#### WHAT THE EXERCISE ASKS:
Give back, word for word, the lines in the listing below from the one holding "Definition split (sep" down to the one holding "Lemma fold_evalType_lists ts", both ends included.

==========

(** * my_Webserver: the bounded work queue / worker pool and the HTTP
      connection, embedded from [threadpool/threadpool.h] and
      [http/http_conn.h].

    The pool is embedded the way the header writes it: one record for the
    members of [threadpool<T>], the member functions as actions on that
    record, and the worker loop [run] cut at its statements so that several
    workers, the producer calling [append] and the destructor can be
    interleaved.

    Of the connection the header gives the constants, the enumerations and
    the members; the request parser and the response builder work on a
    record of these members, the receive buffer with its three indices, the
    send buffer as a fixed array with its write index. *)

From Stdlib Require Import ZArith Lia Ascii.
From Stdlib Require String.
From stdpp Require Import base tactics option list numbers strings pretty.

Local Open Scope nat_scope.

(* ===================================================================== *)
(** ** threadpool/threadpool.h *)
(* ===================================================================== *)

Module ThreadPool.

Section WithTask.

(** [T] is the template parameter (the server instantiates it with
    [http_conn]); [connection_pool] is the external database pool, of which
    the thread pool only stores a pointer. *)
Context {T : Type} {connection_pool : Type}.

(** A [T *]: [None] is the null pointer. *)
Definition request : Type := option T.

(** What a thread does to the shared objects, in program order. *)
Inductive event : Type :=
| EvLock                      (* m_queuelocker.lock()   *)
| EvUnlock                    (* m_queuelocker.unlock() *)
| EvPush (r : request)        (* m_workqueue.push_back  *)
| EvPop (r : request)         (* front() + pop_front()  *)
| EvPost                      (* m_queuestat.post()     *)
| EvWait                      (* m_queuestat.wait() returned *)
| EvAcquire (t : T)           (* connectionRAII constructor *)
| EvProcess (t : T)           (* request->process()     *)
| EvRelease (t : T)           (* connectionRAII destructor  *)
| EvDeleteThreads             (* delete[] m_threads     *)
| EvSetStop                   (* m_stop = true          *)
| EvCreate (i : nat)          (* pthread_create(m_threads + i, ..., worker, this) == 0 *)
| EvDetach (i : nat).         (* pthread_detach(m_threads[i]) == 0 *)

(** The data members of [threadpool<T>] (lines 58-65). The mutex is the
    flag "held", the semaphore its counter, the [pthread_t] array its
    length while it is allocated. *)
Record threadpool : Type := mk_threadpool {
  m_thread_number : Z;
  m_max_requests : Z;
  m_threads : option nat;
  m_workqueue : list request;
  m_queuelocker : bool;
  m_queuestat : nat;
  m_stop : bool;
  m_connPool : connection_pool
}.
Definition match_g (r : regex) (s : str) : option (list str) :=
  match matches_from r true 0 s with
  | [] => None
  | l => Some l
  end.

(** [String.prototype.split] with a non-empty string separator; [cur] is
    the piece being read, reversed. *)
Fixpoint split_from (sep : str) (cur : str) (skip : nat) (s : str) : list str :=
  match skip with
  | S k => match s with [] => [rev cur] | _ :: s' => split_from sep cur k s' end
  | O =>
      match s with
      | [] => [rev cur]
      | c :: s' =>
          if starts_with sep s
          then rev cur :: split_from sep [] (List.length sep - 1) s'
          else split_from sep (c :: cur) 0 s'
      end
  end.

Definition split (sep : str) (s : str) : list str := split_from sep [] 0 s.

(** [String.prototype.split] with a regex separator (no capture groups
    are returned by the separators of the source).  The matcher is tried
    at every index below the length; a match that ends where the current
    piece starts is skipped. *)
Fixpoint split_re_from (r : regex) (b : bool) (cur : str) (skip : nat) (s : str) : list str :=
  match skip with
  | S k => match s with [] => [rev cur] | _ :: s' => split_re_from r false cur k s' end
  | O =>
      match s with
      | [] => [rev cur]
      | c :: s' =>
          match exec r b s with
          | Some (S k) => rev cur :: split_re_from r false [] k s'
          | Some O =>
              match cur with
              | [] => split_re_from r false [c] 0 s'
              | _ :: _ => rev cur :: split_re_from r false [c] 0 s'
              end
          | None => split_re_from r false (c :: cur) 0 s'
          end
      end
  end.
Variable truths : list (Instance.t FieldAnnotation.t).
Variable predictions : list (Instance.t FieldPrediction.t).
Variable threshold : Q.

Local Abbreviation run := (typeRun truths predictions threshold).




Lemma fold_evalType_lists ts st :
  let st' := fold_left (evalType truths predictions threshold) ts st in
  perTypeMetrics st'
  = perTypeMetrics st ++ map (fun t => (t, calcMetrics (typeCounts (run t)))) ts
  /\ allMatches st' = allMatches st ++ flat_map (fun t => runMatches (run t)) ts
  /\ allFalsePositives st'
     = allFalsePositives st ++ flat_map (fun t => runFalsePositives (run t)) ts
  /\ allFalseNegatives st'
     = allFalseNegatives st ++ flat_map (fun t => runFalseNegatives (run t)) ts.
Proof.
  revert st. induction ts as [|t ts IH]; intros st; simpl.
  - now rewrite !app_nil_r.
  - destruct (IH (evalType truths predictions threshold st t)) as [H1 [H2 [H3 H4]]].
    rewrite H1, H2, H3, H4. unfold evalType; simpl.
    now rewrite <- !app_assoc.
Qed.

Lemma evalLoop_lists ts :
  let st := evalLoop truths predictions threshold ts in
  perTypeMetrics st = map (fun t => (t, calcMetrics (typeCounts (run t)))) ts
  /\ allMatches st = flat_map (fun t => runMatches (run t)) ts
  /\ allFalsePositives st = flat_map (fun t => runFalsePositives (run t)) ts
  /\ allFalseNegatives st = flat_map (fun t => runFalseNegatives (run t)) ts.
Proof.
  exact (fold_evalType_lists ts initialEvalState).
Qed.


End EvalLoop.


(** ** Metrics *)

Lemma inject_Z_eq0 (n : Z) : Qeq_bool (inject_Z n) 0 = true <-> n = 0%Z.
Proof.
  rewrite Qeq_bool_iff. unfold Qeq. simpl. lia.
Qed.

Lemma inject_Z_neq0 (n : Z) : n <> 0%Z -> Qeq_bool (inject_Z n) 0 = false.
Proof.
  intros H. destruct (Qeq_bool (inject_Z n) 0) eqn:E; [|reflexivity].
  apply inject_Z_eq0 in E. contradiction.
Qed.

Lemma rawPrecision_value (counts : TypeCounts.t) :
  rawPrecision counts
  = Fin (if (TypeCounts.tp counts + TypeCounts.fp counts =? 0)%Z then 0
         else inject_Z (TypeCounts.tp counts)
              / inject_Z (TypeCounts.tp counts + TypeCounts.fp counts)).
Proof.
  unfold rawPrecision.
  destruct (TypeCounts.tp counts + TypeCounts.fp counts =? 0)%Z eqn:E; [reflexivity|].
  apply Z.eqb_neq in E. unfold div, ofZ. now rewrite inject_Z_neq0.
Qed.

Lemma rawRecall_value (counts : TypeCounts.t) :
  rawRecall counts
  = Fin (if (TypeCounts.tp counts + TypeCounts.fn counts =? 0)%Z then 0
         else inject_Z (TypeCounts.tp counts)
              / inject_Z (TypeCounts.tp counts + TypeCounts.fn counts)).
Proof.
  unfold rawRecall.
  destruct (TypeCounts.tp counts + TypeCounts.fn counts =? 0)%Z eqn:E; [reflexivity|].
  apply Z.eqb_neq in E. unfold div, ofZ. now rewrite inject_Z_neq0.
Qed.

Lemma rawF1_value (counts : TypeCounts.t) :
  rawF1 counts
  = Fin (let p := clamp (rawPrecision counts) in
         let r := clamp (rawRecall counts) in
         if Qeq_bool (p + r) 0 then 0 else 2 * p * r / (p + r)).
Proof.
  unfold rawF1. rewrite rawPrecision_value, rawRecall_value. cbn [clamp add mul strictEq].
  cbv zeta.
  match goal with |- context [Qeq_bool ?d 0] => destruct (Qeq_bool d 0) eqn:E end.
  - reflexivity.
  - unfold div. now rewrite E.
Qed.

Lemma calcMetrics_guards (counts : TypeCounts.t) :
  isFinite (rawPrecision counts) = true
  /\ isFinite (rawRecall counts) = true
  /\ isFinite (rawF1 counts) = true
  /\ ((TypeCounts.tp counts + TypeCounts.fp counts = 0)%Z ->
      TypeMetrics.precision (calcMetrics counts) == 0)
  /\ ((TypeCounts.tp counts + TypeCounts.fn counts = 0)%Z ->
      TypeMetrics.recall (calcMetrics counts) == 0)
  /\ (TypeMetrics.precision (calcMetrics counts)
      + TypeMetrics.recall (calcMetrics counts) == 0 ->
      TypeMetrics.f1 (calcMetrics counts) == 0).
Proof.
  repeat split.
  - now rewrite rawPrecision_value.
  - now rewrite rawRecall_value.
  - now rewrite rawF1_value.
  - intros H. cbn [calcMetrics TypeMetrics.precision].
    rewrite rawPrecision_value. apply Z.eqb_eq in H. rewrite H. reflexivity.
  - intros H. cbn [calcMetrics TypeMetrics.recall].
    rewrite rawRecall_value. apply Z.eqb_eq in H. rewrite H. reflexivity.
  - cbn [calcMetrics TypeMetrics.precision TypeMetrics.recall TypeMetrics.f1].
    intros H. rewrite rawF1_value. cbn [clamp]. cbv zeta.
    apply Qeq_bool_iff in H. rewrite H. reflexivity.
Qed.
(** C2 (amended): over an image that is ready, the pass completes and is
    the loop body run over the section table in table order.  Every byte
    of the extent of a discardable section then reads zero; for a section
    that is neither discardable nor writable, the leaf entry of every page
    step of its extent (its start and every whole page further, below its
    end) was looked up, was present, and has its writable bit clear, and
    so has the leaf entry of every address of the extent when the section
    starts on a page boundary; the turn of a section that is writable and
    not discardable gives rise to no event and to no change of state.
    What the pass leaves alone: the pool; every byte of memory outside
    the extents of the discardable sections; every entry of the arena
    that is not the leaf entry of a page step of a section neither
    discardable nor writable, so that a page whose leaf entry is not
    among those is mapped as before and is as writable as before. *)
Theorem hardening_treats_every_section `{L : Layout} fuel st :
  image_ready fuel st = true →
  ∃ st',
    HardenImage fuel st = Done tt st'
    ∧ HardenImage fuel st
      = for_each (HardenSection fuel) (section_table (mem st)) st
    ∧ trace st'
      = trace st
        ++ flat_map (section_events (pool st) (tables st)) (section_table (mem st))
    ∧ (∀ a, (∀ s, s ∈ section_table (mem st) → is_discardable s = true →
                  a ∉ extent s) →
            mem st' !! a = mem st !! a)
    ∧ (∀ s, s ∈ section_table (mem st) →
        (is_discardable s = true →
         ∀ a, a ∈ extent s → read_u8 (mem st') a = 0)
        ∧ (is_discardable s = false → is_writable s = false →
           (∀ page, page ∈ page_steps (section_start s) (section_end s) →
              In (EvGetPresentPte page) (section_events (pool st) (tables st) s)
              ∧ ∃ pte,
                  GetPresentPte (pool st) (tables st) page = Some pte
                  ∧ pte_present (entry_at (tables st) pte) = true
                  ∧ pte_writable (entry_at (tables st') pte) = false)
           ∧ (section_start s mod page_size = 0 →
              ∀ a, section_start s <= a < section_end s →
                ∃ pte,
                  GetPresentPte (pool st') (tables st') a = Some pte
                  ∧ pte_writable (entry_at (tables st') pte) = false))
        ∧ (is_discardable s = false → is_writable s = true →
           section_events (pool st) (tables st) s = []
           ∧ ∀ st0, HardenSection fuel s st0 = Done tt st0))
    ∧ pool st' = pool st
    ∧ (∀ a,
         a ∉ stepped_leaves (pool st) (tables st) (section_table (mem st)) →
         tables st' !! a = tables st !! a)
    ∧ (∀ va pte,
         GetPresentPte (pool st) (tables st) va = Some pte →
         pte ∉ stepped_leaves (pool st) (tables st) (section_table (mem st)) →
         GetPresentPte (pool st') (tables st') va = Some pte
         ∧ entry_at (tables st') pte = entry_at (tables st) pte).
Proof.
  intros Hready. unfold image_ready in Hready.
  apply andb_true_iff in Hready as [Hready Hsecs].
  apply andb_true_iff in Hready as [Hb Hkept]. apply Z.leb_le in Hb.
  pose proof (HardenImage_unroll fuel st Hkept) as Hunroll.
  assert (Forall (λ s, 0 <= VirtualAddress s ∧ 0 <= VirtualSize s)
            (section_table (mem st))) as Hpos.
  { unfold section_table. apply Forall_fmap, Forall_forall. intros p _. simpl.
    split; apply read_u32_range. }
  destruct (harden_sections_run fuel (section_table (mem st)) st Hb Hpos Hsecs)
    as (st' & Hrun & Hh & Heff & Hframe & Htr).
  assert (∀ a,
            a ∉ stepped_leaves (pool st) (tables st) (section_table (mem st)) →
            tables st' !! a = tables st !! a) as Htables.
  { intros a Ha.
    pose proof (harden_sections_tables_frame fuel (section_table (mem st)) st a
                  Hb Hpos Hsecs) as Hf.
    rewrite Hrun in Hf. apply Hf. intros page Hpage Hg. apply Ha.
    unfold stepped_leaves. apply list_elem_of_omap. eauto. }
  exists st'. split; [rewrite Hunroll; exact Hrun|]. split; [exact Hunroll|].
  split; [exact Htr|]. split; [exact Hframe|].
  split; [|split; [apply Hh|split; [exact Htables|]]].
  - intros s Hs. destruct (Heff s Hs) as [Hzero Hprot]. split; [|split].
    + intros Hd a Ha. apply read_u8_zero. apply Hzero; assumption.
    + intros Hd Hw.
      assert (is_protected s = true) as Hp
        by (unfold is_protected; rewrite Hd, Hw; reflexivity).
      assert (∀ page, page ∈ page_steps (section_start s) (section_end s) →
                ∃ pte, GetPresentPte (pool st) (tables st) page = Some pte
                       ∧ pte_present (entry_at (tables st) pte) = true
                       ∧ pte_writable (entry_at (tables st') pte) = false) as Hpages.
      { intros page Hpage. destruct (Hprot Hp page Hpage) as (pte & Hg & e & He & Hwe).
        exists pte. split; [exact Hg|]. split; [eapply GetPresentPte_present; exact Hg|].
        unfold entry_at. rewrite He. exact Hwe. }
      split.
      * intros page Hpage. split; [|apply Hpages; exact Hpage].
        unfold section_events. rewrite Hd, Hp. right.
        apply in_flat_map. exists page. split; [apply list_elem_of_In; exact Hpage|].
        unfold protect_events. destruct (GetPresentPte _ _ page); left; reflexivity.
      * intros Hal a Ha.
        rewrite forallb_forall in Hsecs.
        specialize (Hsecs s ltac:(apply list_elem_of_In; exact Hs)).
        unfold section_ready in Hsecs. rewrite Hp in Hsecs. cbn [negb orb] in Hsecs.
        apply andb_true_iff in Hsecs as [Hfit _].
        apply andb_true_iff in Hfit as [Hfit _]. apply Z.leb_le in Hfit.
        assert (0 <= VirtualAddress s ∧ 0 <= VirtualSize s) as [Hva Hvs].
        { unfold section_table in Hs. apply list_elem_of_fmap in Hs as (p & -> & _).
          simpl. split; apply read_u32_range. }
        destruct (section_bounds s Hb Hva Hvs Hfit) as [Hstart _].
        destruct (page_steps_cover (section_start s) (section_end s) a) as
          (page & Hpage & Hin & Hpal); [lia|exact Ha|].
        destruct (Hpages page Hpage) as (pte & Hg & _ & Hwe).
        exists pte. split; [|exact Hwe].
        rewrite (hardens_GetPresentPte st st' a Hh).
        rewrite (GetPresentPte_same_page _ _ page a); [exact Hg| |auto|exact Hin].
        apply descriptor_cursors_elem in Hpage as (k & Hk & ->). unfold page_size. lia.
    + intros Hd Hw. split.
      * unfold section_events, is_protected. rewrite Hd, Hw. reflexivity.
      * intros st0. apply HardenSection_skip; assumption.
  - intros va pte Hg Hout. split.
    + rewrite (hardens_GetPresentPte st st' va Hh). exact Hg.
    + unfold entry_at. rewrite (Htables pte Hout). reflexivity.
Qed.
(** ** The retry loop *)

Lemma operation_empty w ctx i fr :
  connectors (balancer_at w i) = ∅ →
  operation w ctx i fr = (Returned (Some (PermanentError ErrNoConnectors)), fr).
Proof. intros Hb. unfold operation. by rewrite randomConnector_empty. Qed.

Lemma operation_nil w ctx i fr :
  randomConnector (seed_at w i) (balancer_at w i) = (None, None) →
  operation w ctx i fr = (Panicked, fr).
Proof. intros Hsel. unfold operation. by rewrite Hsel. Qed.

Lemma operation_call w ctx i fr c :
  randomConnector (seed_at w i) (balancer_at w i) = (Some c, None) →
  operation w ctx i fr =
    (Returned (Connect_of c ctx (t_call i)).2,
     mkFrame (Connect_of c ctx (t_call i)).1 (calls fr ++ [(i, c)])).
Proof. intros Hsel. unfold operation. by rewrite Hsel. Qed.

(** C1: when the registry is empty at the start of an attempt, be it
    the first one or a later one inside the retry loop, Connect returns
    ErrNoConnectors from that attempt: no connector is invoked, nothing
    is retried, and the state of the token plays no part. *)
Theorem Connect_no_connectors (w : World) (ctx : Context) (fuel i : nat)
    (fr : Frame) :
  connectors (balancer_at w i) = ∅ →
  Connect_from w ctx (S fuel) i fr
    = (Returned (None, Some ErrNoConnectors), calls fr).
Proof.
  intros Hempty. unfold Connect_from. simpl.
  by rewrite operation_empty.
Qed.

Lemma Connect_no_connectors_witness :
  Connect (quiet NewBalancer (fun i => i) (fun _ => Wait))
          (mkContext (Some 0) Canceled) 1
    = (Returned (None, Some ErrNoConnectors), []).
Proof.
  apply (Connect_no_connectors
           (quiet NewBalancer (fun i => i) (fun _ => Wait))
           (mkContext (Some 0) Canceled) 0 0 (mkFrame None [])).
  reflexivity.
Defined.

(** One turn of the loop after an ordinary failure. *)
Lemma Retry_failed {S} fuel (o : nat → S → result (option error) * S)
    next ctx i s s' err :
  o i s = (Returned (Some err), s') → is_permanent err = false →
  Retry (Datatypes.S fuel) o next ctx i s =
    match Err ctx (t_next i) with
    | Some _ => (Returned (Some err), s')
    | None =>
        match next i with
        | Stop => (Returned (Some err), s')
        | Wait =>
            match Err ctx (t_wait i) with
            | Some _ => (Returned (Some err), s')
            | None => Retry fuel o next ctx (Datatypes.S i) s'
            end
        end
    end.
Proof. intros Ho Hperm. simpl. rewrite Ho. by destruct err. Qed.

Lemma Retry_permanent {S} fuel (o : nat → S → result (option error) * S)
    next ctx i s s' e :
  o i s = (Returned (Some (PermanentError e)), s') →
  Retry (Datatypes.S fuel) o next ctx i s = (Returned (Some e), s').
Proof. intros Ho. simpl. by rewrite Ho. Qed.

Lemma Retry_succeeded {S} fuel (o : nat → S → result (option error) * S)
    next ctx i s s' :
  o i s = (Returned None, s') →
  Retry (Datatypes.S fuel) o next ctx i s = (Returned None, s').
Proof. intros Ho. simpl. by rewrite Ho. Qed.

Lemma Connect_from_again w ctx fuel i fr fr' err :
  operation w ctx i fr = (Returned (Some err), fr') →
  is_permanent err = false →
  Err ctx (t_wait i) = None → next_backoff w i = Wait →
  Connect_from w ctx (S fuel) i fr = Connect_from w ctx fuel (S i) fr'.
Proof.
  intros Ho Hperm Hctx Hnext. unfold Connect_from.
  rewrite (Retry_failed _ _ _ _ _ _ _ _ Ho Hperm), Hnext, Hctx.
  rewrite (Err_earlier ctx (t_wait i)); [done..|unfold t_next, t_wait; lia].
Qed.
(** * DipoleMagnetPair: the Gazebo dipole-magnet pair plugin

    A shallow embedding of the model plugin [DipoleMagnetPair] (its
    implementation file and dipole_magnet_pair.h): the dipole force/torque
    and field formulas
    ([GetForceTorque], [GetMFS]), the pose resolution of [OnUpdate], the
    publishing guard [PublishData] with [Connect]/[Disconnect], and the
    parameter handling of [Load].

    The C++ code computes on [double] through ignition::math's templates
    [Vector3<T>], [Quaternion<T>] and [Pose3<T>].  The embedding keeps the
    template parameter: every function is written once over a [Scalar]
    interface and read at two instances,
    - [RealScalar]: real numbers, the arithmetic the design document states
      its formulas in ("3 real components");
    - [DoubleScalar]: IEEE-754 binary64 ([PrimFloat]), the arithmetic the
      compiled plugin runs, with NaN and infinities. *)

From Stdlib Require Import ZArith List String Bool.
From Stdlib Require Import Floats.
From Stdlib Require Import Reals Lra Psatz.
Import ListNotations.

Set Implicit Arguments.
Set Warnings "-inexact-float".

(** ** Scalars *)

(** The operations the plugin and the ignition::math templates apply to a
    [T].  [s_powi] is [std::pow] at an integral exponent: the sources pass
    only the literals 2, 3 and 4. *)
Class Scalar (T : Type) : Type := {
  of_Z   : Z -> T;
  s_add  : T -> T -> T;
  s_sub  : T -> T -> T;
  s_mul  : T -> T -> T;
  s_div  : T -> T -> T;
  s_neg  : T -> T;
  s_sqrt : T -> T;
  s_powi : T -> Z -> T;
  s_abs  : T -> T;
  s_ltb  : T -> T -> bool;
  s_leb  : T -> T -> bool
}.

Declare Scope scalar_scope.
Delimit Scope scalar_scope with sc.
Infix "+" := s_add : scalar_scope.
Infix "-" := s_sub : scalar_scope.
Infix "*" := s_mul : scalar_scope.
Infix "/" := s_div : scalar_scope.
Notation "- x" := (s_neg x) : scalar_scope.
Infix "<?" := s_ltb : scalar_scope.
Infix "<=?" := s_leb : scalar_scope.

==========

#### ANSWER SPACE:
Definition split (sep : str) (s : str) : list str := split_from sep [] 0 s.

(** [String.prototype.split] with a regex separator (no capture groups
    are returned by the separators of the source).  The matcher is tried
    at every index below the length; a match that ends where the current
    piece starts is skipped. *)
Fixpoint split_re_from (r : regex) (b : bool) (cur : str) (skip : nat) (s : str) : list str :=
  match skip with
  | S k => match s with [] => [rev cur] | _ :: s' => split_re_from r false cur k s' end
  | O =>
      match s with
      | [] => [rev cur]
      | c :: s' =>
          match exec r b s with
          | Some (S k) => rev cur :: split_re_from r false [] k s'
          | Some O =>
              match cur with
              | [] => split_re_from r false [c] 0 s'
              | _ :: _ => rev cur :: split_re_from r false [c] 0 s'
              end
          | None => split_re_from r false (c :: cur) 0 s'
          end
      end
  end.
Variable truths : list (Instance.t FieldAnnotation.t).
Variable predictions : list (Instance.t FieldPrediction.t).
Variable threshold : Q.

Local Abbreviation run := (typeRun truths predictions threshold).




Lemma fold_evalType_lists ts st :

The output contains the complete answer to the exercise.